Exercise requirements
Each line below needs to be repeated precisely as it is.

Data to examine
________________
(** The parameters for insecure connections, the session ticket and the server
    name are parsed into an object that the result does not use. *)
Definition trojan_Deserialize (trojanUri alias : string) : QJsonObject * string :=
  if negb (startsWith trojanUri "trojan://") then ([], alias)
  else
    let u := trimmed trojanUri in
    let result := mkServerObject (url_host u) (url_port u) ""
                    (fromPercentEncoding (url_userInfo u)) in
    let stream := stream_of_security u (stream_of_type u []) in
    let outbound := GenerateOutboundEntry "PROXY" "trojan" (GenerateTrojanOUT [result]) [] in
    (root_config (jinsert "streamSettings" (JObject stream) outbound), url_fragment_decoded u).

Definition SafeBase64Decode (s : string) : string :=
  fromBase64 (replace_all "_" "/" (replace_all "-" "+" s)).

(** Positions behind -1 take the whole text. *)
Definition left_of (pos : Z) (s : string) : string :=
  if pos <? 0 then s else left_chars pos s.

Definition ss_old (uri : string) : ServerObject :=
  let decoded := fromBase64 uri in
  let colonPos := indexOf decoded ":" in
  let method := left_of colonPos decoded in
  let decoded := mid (colonPos + 1) decoded in
  let atPos := lastIndexOf decoded "@" in
  let password := left_of atPos decoded in
  let decoded := mid (atPos + 1) decoded in
  let colonPos := lastIndexOf decoded ":" in
  mkServerObject (left_of colonPos decoded) (toInt (mid (colonPos + 1) decoded)) method password.

Definition ss_sip002 (uri : string) : option ServerObject :=
  let x := fromUserInput uri in
  let userInfo := SafeBase64Decode (url_userName x) in
  let userInfoSp := indexOf userInfo ":" in
  if userInfoSp <? 0 then None
  else Some (mkServerObject (url_host x) (url_port x) (left_of userInfoSp userInfo)
               (mid (userInfoSp + 1) userInfo)).

Definition shadowsocks_root (server : ServerObject) : QJsonObject :=
  root_config (GenerateOutboundEntry "PROXY" "shadowsocks" (GenerateShadowSocksOUT [server]) []).

Definition ss_Deserialize (ssUri alias : string) : QJsonObject * string :=
  let uri := mid 5 ssUri in
  let hashPos := lastIndexOf uri "#" in
  let d_name := if 0 <=? hashPos then mid (hashPos + 1) uri else "" in
  let uri := if 0 <=? hashPos then left_chars hashPos uri else uri in
  match (if indexOf uri "@" <? 0 then Some (ss_old uri) else ss_sip002 uri) with
  | None => ([], alias)
  | Some server =>
      let d_name := fromPercentEncoding d_name in
      (shadowsocks_root server,
       if String.eqb alias "" then d_name else alias +:+ "_" +:+ d_name)
  end.

(** *** Lists of servers

    [double_text] is how [QString::arg] prints a number. The name is the one of
    groups and nodes without place markers of their own. *)
Context `{JsonDocument} (double_text : Q -> string).

Definition json_toIntOr (d : Z) (v : QJsonValue) : Z :=
  match v with
  | JDouble q =>
      let n := double_to_int q in
      if Qeq_bool q (inject_Z n) && (- 2 ^ 31 <=? n) && (n <? 2 ^ 31) then n else d
  | _ => d
  end.

Definition exists_field (k : string) (o : QJsonObject) : bool :=
  negb (isUndefined (value k o)) && negb (isNullValue (value k o)).
Definition valid_port (n : Z) : bool := (0 <=? n) && (n <=? 65535).

Definition ssd_server (groupName : string) (port : Z) (encryption password : string)
    (server : QJsonValue) : option (string * QJsonObject) :=
  match server with
  | JObject serverObject =>
      match value "server" serverObject with
      | JString serverAddress =>
          let currPort := json_toIntOr (-1) (value "port" serverObject) in
          let port := if valid_port currPort then currPort else port in
          let nodeName := match value "remarks" serverObject with
                          | JString s => s
                          | _ => serverAddress +:+ ":" +:+ number port
                          end in
          let currRatio := match value "ratio" serverObject with JDouble q => q | _ => (-1)%Q end in
          let ratio := if Qeq_bool currRatio (-1)%Q then 1%Q else currRatio in
          Some (groupName +:+ " - " +:+ nodeName +:+ " (rate " +:+ double_text ratio +:+ ")",
                shadowsocks_root (mkServerObject serverAddress port encryption password))
      | _ => None
      end
  | _ => None
  end.

(** The servers with their names, and the name of the group. *)
Definition ssd_Deserialize (uri groupName : string) : list (string * QJsonObject) * string :=
  if negb (startsWith uri "ssd://") then ([], groupName) else
  let decodedJSON := SafeBase64Decode (mid 6 uri) in
  if String.eqb decodedJSON "" then ([], groupName) else
  if isUndefined (fromJsonDoc decodedJSON) then ([], groupName) else
  let obj := toObject (fromJsonDoc (trimmed decodedJSON)) in
  if negb (isString (value "airport" obj)) then ([], groupName) else
  let groupName := toString (value "airport" obj) in
  if negb (exists_field "port" obj && valid_port (json_toIntOr (-1) (value "port" obj)))
  then ([], groupName) else
  let encryption := toString (value "encryption" obj) in
  if negb (isString (value "encryption" obj)) || String.eqb (toLower encryption) "rc4-md5" ||
     negb (isString (value "password" obj)) || negb (isArray (value "servers" obj))
  then ([], groupName)
  else
    (omap (ssd_server groupName (json_toIntOr 0 (value "port" obj)) encryption
             (toString (value "password" obj))) (toArray (value "servers" obj)), groupName).
End Links.

(** ** Lemmas *)
Lemma array_set_same i v l : array_set i v l !! i = Some v.
Proof.
  unfold array_set. rewrite list_lookup_insert_eq; [done|].
  rewrite length_app, length_replicate. lia.
Qed.

Lemma get_set_same path node v : GetValue (set_path node path v) path = v.
Proof.
  revert node. induction path as [|[k|i] path IH]; intros node; [done| |]; cbn [set_path GetValue].
  - cbn [toObject]. by rewrite value_insert_eq.
  - cbn [toArray]. rewrite array_set_same. apply IH.
Qed.

(** Paths that part at a key. *)
Fixpoint parted (p q : list PathNode) : bool :=
  match p, q with
  | PKey a :: p', PKey b :: q' => if String.eqb a b then parted p' q' else true
  | PIdx a :: p', PIdx b :: q' => Nat.eqb a b && parted p' q'
  | _, _ => false
  end.

Lemma get_set_parted p q node v :
  parted p q = true -> GetValue (set_path node p v) q = GetValue node q.
Proof.
  revert q node. induction p as [|[a|a] p IH]; intros [|[b|b] q] node; try done;
    cbn [parted set_path GetValue].
  - cbn [toObject]. destruct (String.eqb_spec a b) as [->|Hne]; [|by rewrite value_insert_ne].
    rewrite value_insert_eq. apply IH.
  - intros [E%Nat.eqb_eq Hp]%andb_true_iff. subst b. cbn [toArray]. rewrite array_set_same. by apply IH.
Qed.

Lemma set_value_object o v k path : JObject (SetValue o v (PKey k :: path)) = set_path (JObject o) (PKey k :: path) v.
Proof. reflexivity. Qed.

Lemma get_SetValue_same o v k path : GetValue (JObject (SetValue o v (PKey k :: path))) (PKey k :: path) = v.
Proof. apply (get_set_same (PKey k :: path) (JObject o)). Qed.

Lemma get_SetValue_parted o v k path q :
  parted (PKey k :: path) q = true ->
  GetValue (JObject (SetValue o v (PKey k :: path))) q = GetValue (JObject o) q.
Proof. apply (get_set_parted (PKey k :: path) q (JObject o)). Qed.

Lemma get_set_str_parted b o x k path q :
  parted (PKey k :: path) q = true ->
  GetValue (JObject (set_str b x (PKey k :: path) o)) q = GetValue (JObject o) q.
Proof. intros Hp. destruct b; [|done]. by apply get_SetValue_parted. Qed.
________________
Your solution
(** The parameters for insecure connections, the session ticket and the server
    name are parsed into an object that the result does not use. *)
Definition trojan_Deserialize (trojanUri alias : string) : QJsonObject * string :=
  if negb (startsWith trojanUri "trojan://") then ([], alias)
  else
    let u := trimmed trojanUri in
    let result := mkServerObject (url_host u) (url_port u) ""
                    (fromPercentEncoding (url_userInfo u)) in
    let stream := stream_of_security u (stream_of_type u []) in
    let outbound := GenerateOutboundEntry "PROXY" "trojan" (GenerateTrojanOUT [result]) [] in
    (root_config (jinsert "streamSettings" (JObject stream) outbound), url_fragment_decoded u).

Definition SafeBase64Decode (s : string) : string :=
  fromBase64 (replace_all "_" "/" (replace_all "-" "+" s)).

(** Positions behind -1 take the whole text. *)
Definition left_of (pos : Z) (s : string) : string :=
  if pos <? 0 then s else left_chars pos s.

Definition ss_old (uri : string) : ServerObject :=
  let decoded := fromBase64 uri in
  let colonPos := indexOf decoded ":" in
  let method := left_of colonPos decoded in
  let decoded := mid (colonPos + 1) decoded in
  let atPos := lastIndexOf decoded "@" in
  let password := left_of atPos decoded in
  let decoded := mid (atPos + 1) decoded in
  let colonPos := lastIndexOf decoded ":" in
  mkServerObject (left_of colonPos decoded) (toInt (mid (colonPos + 1) decoded)) method password.

Definition ss_sip002 (uri : string) : option ServerObject :=
  let x := fromUserInput uri in
  let userInfo := SafeBase64Decode (url_userName x) in
  let userInfoSp := indexOf userInfo ":" in
  if userInfoSp <? 0 then None
  else Some (mkServerObject (url_host x) (url_port x) (left_of userInfoSp userInfo)
               (mid (userInfoSp + 1) userInfo)).

Definition shadowsocks_root (server : ServerObject) : QJsonObject :=
  root_config (GenerateOutboundEntry "PROXY" "shadowsocks" (GenerateShadowSocksOUT [server]) []).

Definition ss_Deserialize (ssUri alias : string) : QJsonObject * string :=
  let uri := mid 5 ssUri in
  let hashPos := lastIndexOf uri "#" in
  let d_name := if 0 <=? hashPos then mid (hashPos + 1) uri else "" in
  let uri := if 0 <=? hashPos then left_chars hashPos uri else uri in
  match (if indexOf uri "@" <? 0 then Some (ss_old uri) else ss_sip002 uri) with
  | None => ([], alias)
  | Some server =>
      let d_name := fromPercentEncoding d_name in
      (shadowsocks_root server,
       if String.eqb alias "" then d_name else alias +:+ "_" +:+ d_name)
  end.

(** *** Lists of servers

    [double_text] is how [QString::arg] prints a number. The name is the one of
    groups and nodes without place markers of their own. *)
Context `{JsonDocument} (double_text : Q -> string).

Definition json_toIntOr (d : Z) (v : QJsonValue) : Z :=
  match v with
  | JDouble q =>
      let n := double_to_int q in
      if Qeq_bool q (inject_Z n) && (- 2 ^ 31 <=? n) && (n <? 2 ^ 31) then n else d
  | _ => d
  end.

Definition exists_field (k : string) (o : QJsonObject) : bool :=
  negb (isUndefined (value k o)) && negb (isNullValue (value k o)).
Definition valid_port (n : Z) : bool := (0 <=? n) && (n <=? 65535).

Definition ssd_server (groupName : string) (port : Z) (encryption password : string)
    (server : QJsonValue) : option (string * QJsonObject) :=
  match server with
  | JObject serverObject =>
      match value "server" serverObject with
      | JString serverAddress =>
          let currPort := json_toIntOr (-1) (value "port" serverObject) in
          let port := if valid_port currPort then currPort else port in
          let nodeName := match value "remarks" serverObject with
                          | JString s => s
                          | _ => serverAddress +:+ ":" +:+ number port
                          end in
          let currRatio := match value "ratio" serverObject with JDouble q => q | _ => (-1)%Q end in
          let ratio := if Qeq_bool currRatio (-1)%Q then 1%Q else currRatio in
          Some (groupName +:+ " - " +:+ nodeName +:+ " (rate " +:+ double_text ratio +:+ ")",
                shadowsocks_root (mkServerObject serverAddress port encryption password))
      | _ => None
      end
  | _ => None
  end.

(** The servers with their names, and the name of the group. *)
Definition ssd_Deserialize (uri groupName : string) : list (string * QJsonObject) * string :=
  if negb (startsWith uri "ssd://") then ([], groupName) else
  let decodedJSON := SafeBase64Decode (mid 6 uri) in
  if String.eqb decodedJSON "" then ([], groupName) else
  if isUndefined (fromJsonDoc decodedJSON) then ([], groupName) else
  let obj := toObject (fromJsonDoc (trimmed decodedJSON)) in
  if negb (isString (value "airport" obj)) then ([], groupName) else
  let groupName := toString (value "airport" obj) in
  if negb (exists_field "port" obj && valid_port (json_toIntOr (-1) (value "port" obj)))
  then ([], groupName) else
  let encryption := toString (value "encryption" obj) in
  if negb (isString (value "encryption" obj)) || String.eqb (toLower encryption) "rc4-md5" ||
     negb (isString (value "password" obj)) || negb (isArray (value "servers" obj))
  then ([], groupName)
  else
    (omap (ssd_server groupName (json_toIntOr 0 (value "port" obj)) encryption
             (toString (value "password" obj))) (toArray (value "servers" obj)), groupName).
End Links.

(** ** Lemmas *)
Lemma array_set_same i v l : array_set i v l !! i = Some v.
Proof.
  unfold array_set. rewrite list_lookup_insert_eq; [done|].
  rewrite length_app, length_replicate. lia.
Qed.

Lemma get_set_same path node v : GetValue (set_path node path v) path = v.
Proof.
  revert node. induction path as [|[k|i] path IH]; intros node; [done| |]; cbn [set_path GetValue].
  - cbn [toObject]. by rewrite value_insert_eq.
  - cbn [toArray]. rewrite array_set_same. apply IH.
Qed.

(** Paths that part at a key. *)
Fixpoint parted (p q : list PathNode) : bool :=
  match p, q with
  | PKey a :: p', PKey b :: q' => if String.eqb a b then parted p' q' else true
  | PIdx a :: p', PIdx b :: q' => Nat.eqb a b && parted p' q'
  | _, _ => false
  end.

Lemma get_set_parted p q node v :
  parted p q = true -> GetValue (set_path node p v) q = GetValue node q.
Proof.
  revert q node. induction p as [|[a|a] p IH]; intros [|[b|b] q] node; try done;
    cbn [parted set_path GetValue].
  - cbn [toObject]. destruct (String.eqb_spec a b) as [->|Hne]; [|by rewrite value_insert_ne].
    rewrite value_insert_eq. apply IH.
  - intros [E%Nat.eqb_eq Hp]%andb_true_iff. subst b. cbn [toArray]. rewrite array_set_same. by apply IH.
Qed.

Lemma set_value_object o v k path : JObject (SetValue o v (PKey k :: path)) = set_path (JObject o) (PKey k :: path) v.
Proof. reflexivity. Qed.

Lemma get_SetValue_same o v k path : GetValue (JObject (SetValue o v (PKey k :: path))) (PKey k :: path) = v.
Proof. apply (get_set_same (PKey k :: path) (JObject o)). Qed.

Lemma get_SetValue_parted o v k path q :
  parted (PKey k :: path) q = true ->
  GetValue (JObject (SetValue o v (PKey k :: path))) q = GetValue (JObject o) q.
Proof. apply (get_set_parted (PKey k :: path) q (JObject o)). Qed.

Lemma get_set_str_parted b o x k path q :
  parted (PKey k :: path) q = true ->
  GetValue (JObject (set_str b x (PKey k :: path) o)) q = GetValue (JObject o) q.
Proof. intros Hp. destruct b; [|done]. by apply get_SetValue_parted. Qed.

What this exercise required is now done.